━━━ Materials provided ━━━
(* ===== verification/VersionEdit.v ===== *)
(** * Version edits

    src/db/version_edit.h and src/db/version_edit.cc: the record of a change to
    the set of table files, as the MANIFEST stores it.

    [Clear], and with it the constructor and [DecodeFrom], resets
    [has_last_sequence_] twice and never [has_next_file_number_]: a fresh edit
    has whatever value the memory had.  The model keeps the flag, and the
    round trip says exactly what it does to a decoded edit. *)

From stdpp Require Import sets sorting.
From S2P Require Import Prelude Slice Coding DbFormat.

(** [struct FileMetaData] *)
Record FileMetaData := mkFile {
  refs : Z; allowed_seeks : Z; number : Z; file_size : Z; smallest : bytes; largest : bytes }.

(** [FileMetaData()] with the fields [AddFile] and [DecodeFrom] fill in. *)
Definition FileMetaData_new (number file_size : Z) (smallest largest : bytes) : FileMetaData :=
  mkFile 0 (Z.shiftl 1 30) number file_size smallest largest.

(** [class VersionEdit]; [deleted_files_] is a [std::set] and is kept in the
    order in which it is traversed. *)
Record VersionEdit := mkEdit {
  comparator_ : bytes; log_number_ : Z; prev_log_number_ : Z; next_file_number_ : Z; last_sequence_ : Z;
  has_comparator_ : bool; has_log_number_ : bool; has_prev_log_number_ : bool;
  has_next_file_number_ : bool; has_last_sequence_ : bool;
  compact_pointers_ : list (Z * bytes);
  deleted_files_ : list (Z * Z);
  new_files_ : list (Z * FileMetaData) }.

(** [VersionEdit::Clear] *)
Definition Clear (e : VersionEdit) : VersionEdit :=
  mkEdit [] 0 0 0 0 false false false (has_next_file_number_ e) false [] [] [].

(** [VersionEdit::VersionEdit] over memory that holds [garbage] in
    [has_next_file_number_]. *)
Definition VersionEdit_new (garbage : bool) : VersionEdit :=
  Clear (mkEdit [] 0 0 0 0 false false false garbage false [] [] []).

(** The setters. *)
Definition SetComparatorName (e : VersionEdit) (name : bytes) : VersionEdit :=
  mkEdit name (log_number_ e) (prev_log_number_ e) (next_file_number_ e) (last_sequence_ e)
    true (has_log_number_ e) (has_prev_log_number_ e) (has_next_file_number_ e) (has_last_sequence_ e)
    (compact_pointers_ e) (deleted_files_ e) (new_files_ e).
Definition SetLogNumber (e : VersionEdit) (num : Z) : VersionEdit :=
  mkEdit (comparator_ e) num (prev_log_number_ e) (next_file_number_ e) (last_sequence_ e)
    (has_comparator_ e) true (has_prev_log_number_ e) (has_next_file_number_ e) (has_last_sequence_ e)
    (compact_pointers_ e) (deleted_files_ e) (new_files_ e).
Definition SetPrevLogNumber (e : VersionEdit) (num : Z) : VersionEdit :=
  mkEdit (comparator_ e) (log_number_ e) num (next_file_number_ e) (last_sequence_ e)
    (has_comparator_ e) (has_log_number_ e) true (has_next_file_number_ e) (has_last_sequence_ e)
    (compact_pointers_ e) (deleted_files_ e) (new_files_ e).
Definition SetNextFile (e : VersionEdit) (num : Z) : VersionEdit :=
  mkEdit (comparator_ e) (log_number_ e) (prev_log_number_ e) num (last_sequence_ e)
    (has_comparator_ e) (has_log_number_ e) (has_prev_log_number_ e) true (has_last_sequence_ e)
    (compact_pointers_ e) (deleted_files_ e) (new_files_ e).
Definition SetLastSequence (e : VersionEdit) (seq : Z) : VersionEdit :=
  mkEdit (comparator_ e) (log_number_ e) (prev_log_number_ e) (next_file_number_ e) seq
    (has_comparator_ e) (has_log_number_ e) (has_prev_log_number_ e) (has_next_file_number_ e) true
    (compact_pointers_ e) (deleted_files_ e) (new_files_ e).
Definition SetCompectorPointer (e : VersionEdit) (level : Z) (key : bytes) : VersionEdit :=
  mkEdit (comparator_ e) (log_number_ e) (prev_log_number_ e) (next_file_number_ e) (last_sequence_ e)
    (has_comparator_ e) (has_log_number_ e) (has_prev_log_number_ e) (has_next_file_number_ e)
    (has_last_sequence_ e) (compact_pointers_ e ++ [(level, key)]) (deleted_files_ e) (new_files_ e).
Definition push_new_file (e : VersionEdit) (level : Z) (f : FileMetaData) : VersionEdit :=
  mkEdit (comparator_ e) (log_number_ e) (prev_log_number_ e) (next_file_number_ e) (last_sequence_ e)
    (has_comparator_ e) (has_log_number_ e) (has_prev_log_number_ e) (has_next_file_number_ e)
    (has_last_sequence_ e) (compact_pointers_ e) (deleted_files_ e) (new_files_ e ++ [(level, f)]).
Definition AddFile (e : VersionEdit) (level file file_size : Z) (smallest largest : bytes) : VersionEdit :=
  push_new_file e level (FileMetaData_new file file_size smallest largest).

(** [std::pair]'s order and [std::set::insert]. *)
Definition pair_compare (a b : Z * Z) : comparison :=
  match fst a ?= fst b with Eq => snd a ?= snd b | r => r end.

Fixpoint set_insert (x : Z * Z) (l : list (Z * Z)) : list (Z * Z) :=
  match l with
  | [] => [x]
  | y :: l' =>
      match pair_compare x y with Lt => x :: l | Eq => l | Gt => y :: set_insert x l' end
  end.

Definition RemoveFile (e : VersionEdit) (level file : Z) : VersionEdit :=
  mkEdit (comparator_ e) (log_number_ e) (prev_log_number_ e) (next_file_number_ e) (last_sequence_ e)
    (has_comparator_ e) (has_log_number_ e) (has_prev_log_number_ e) (has_next_file_number_ e)
    (has_last_sequence_ e) (compact_pointers_ e) (set_insert (level, file) (deleted_files_ e)) (new_files_ e).

(** [enum Tag] *)
Definition kComparator : Z := 1.
Definition kLogNumber : Z := 2.
Definition kNextFileNumber : Z := 3.
Definition kLastSequence : Z := 4.
Definition kCompactPointer : Z := 5.
Definition kDeleteFile : Z := 6.
Definition kNewFile : Z := 7.
Definition kPrevLogNumber : Z := 9.

(** [VersionEdit::EncodeTo] *)
Definition VersionEdit_EncodeTo (e : VersionEdit) (dst : bytes) : bytes :=
  let dst := if has_comparator_ e
    then PutLengthPrefixedSlice (PutVarint32 dst kComparator) (comparator_ e) else dst in
  let dst := if has_log_number_ e
    then PutVarint64 (PutVarint32 dst kLogNumber) (log_number_ e) else dst in
  let dst := if has_prev_log_number_ e
    then PutVarint64 (PutVarint32 dst kPrevLogNumber) (prev_log_number_ e) else dst in
  let dst := if has_next_file_number_ e
    then PutVarint64 (PutVarint32 dst kNextFileNumber) (next_file_number_ e) else dst in
  let dst := if has_last_sequence_ e
    then PutVarint64 (PutVarint32 dst kLastSequence) (last_sequence_ e) else dst in
  let dst := fold_left (fun dst p =>
    PutLengthPrefixedSlice (PutVarint32 (PutVarint32 dst kCompactPointer) (fst p)) (snd p))
    (compact_pointers_ e) dst in
  let dst := fold_left (fun dst p =>
    PutVarint64 (PutVarint32 (PutVarint32 dst kDeleteFile) (fst p)) (snd p)) (deleted_files_ e) dst in
  fold_left (fun dst p =>
    let f := snd p in
    let dst := PutVarint32 (PutVarint32 dst kNewFile) (fst p) in
    let dst := PutVarint64 (PutVarint64 dst (number f)) (file_size f) in
    PutLengthPrefixedSlice (PutLengthPrefixedSlice dst (smallest f)) (largest f)) (new_files_ e) dst.

(** [GetLevel] and [GetInternalKey] *)
Definition GetLevel (input : bytes) : option (Z * bytes) :=
  '(v, input) ← GetVarint32 input;
  if v <? Z.of_nat kNumLevels then Some (v, input) else None.

Definition GetInternalKey (input : bytes) : option (bytes * bytes) :=
  '(str, input) ← GetLengthPrefixedSlice input;
  let '(key, good) := InternalKey_DecodeFrom str in
  if good then Some (key, input) else None.

(** One round of the loop of [DecodeFrom]: the edit and what is left of the
    input, or the message. *)
Definition decode_field (e : VersionEdit) (tag : Z) (input : bytes) : (VersionEdit * bytes) + bytes :=
  let orelse {A} (o : option A) (msg : bytes) (f : A -> VersionEdit * bytes) :=
    match o with Some x => inl (f x) | None => inr msg end in
  if tag =? kComparator then
    orelse (GetLengthPrefixedSlice input) (str:"comparator name")
      (fun '(s, input) => (SetComparatorName e s, input))
  else if tag =? kLogNumber then
    orelse (GetVarint64 input) (str:"log number") (fun '(n, input) => (SetLogNumber e n, input))
  else if tag =? kPrevLogNumber then
    orelse (GetVarint64 input) (str:"prev log number") (fun '(n, input) => (SetPrevLogNumber e n, input))
  else if tag =? kNextFileNumber then
    orelse (GetVarint64 input) (str:"next file number") (fun '(n, input) => (SetNextFile e n, input))
  else if tag =? kLastSequence then
    orelse (GetVarint64 input) (str:"last sequence") (fun '(n, input) => (SetLastSequence e n, input))
  else if tag =? kCompactPointer then
    orelse ('(level, input) ← GetLevel input; '(key, input) ← GetInternalKey input; Some (level, key, input))
      (str:"compaction pointer") (fun '(level, key, input) => (SetCompectorPointer e level key, input))
  else if tag =? kDeleteFile then
    orelse ('(level, input) ← GetLevel input; '(n, input) ← GetVarint64 input; Some (level, n, input))
      (str:"delete file") (fun '(level, n, input) => (RemoveFile e level n, input))
  else if tag =? kNewFile then
    orelse ('(level, input) ← GetLevel input; '(n, input) ← GetVarint64 input;
            '(sz, input) ← GetVarint64 input; '(small, input) ← GetInternalKey input;
            '(large, input) ← GetInternalKey input; Some (level, n, sz, small, large, input))
      (str:"new-file entry")
      (fun '(level, n, sz, small, large, input) => (AddFile e level n sz small large, input))
  else inr (str:"unknow tag").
━━━
To do. Begin with the first line of the records and reproduce each line as is, ending with the line that holds "refs : Z; allowed_seeks".

Output for this exercise.
(* ===== verification/VersionEdit.v ===== *)
(** * Version edits

    src/db/version_edit.h and src/db/version_edit.cc: the record of a change to
    the set of table files, as the MANIFEST stores it.

    [Clear], and with it the constructor and [DecodeFrom], resets
    [has_last_sequence_] twice and never [has_next_file_number_]: a fresh edit
    has whatever value the memory had.  The model keeps the flag, and the
    round trip says exactly what it does to a decoded edit. *)

From stdpp Require Import sets sorting.
From S2P Require Import Prelude Slice Coding DbFormat.

(** [struct FileMetaData] *)
Record FileMetaData := mkFile {
  refs : Z; allowed_seeks : Z; number : Z; file_size : Z; smallest : bytes; largest : bytes }.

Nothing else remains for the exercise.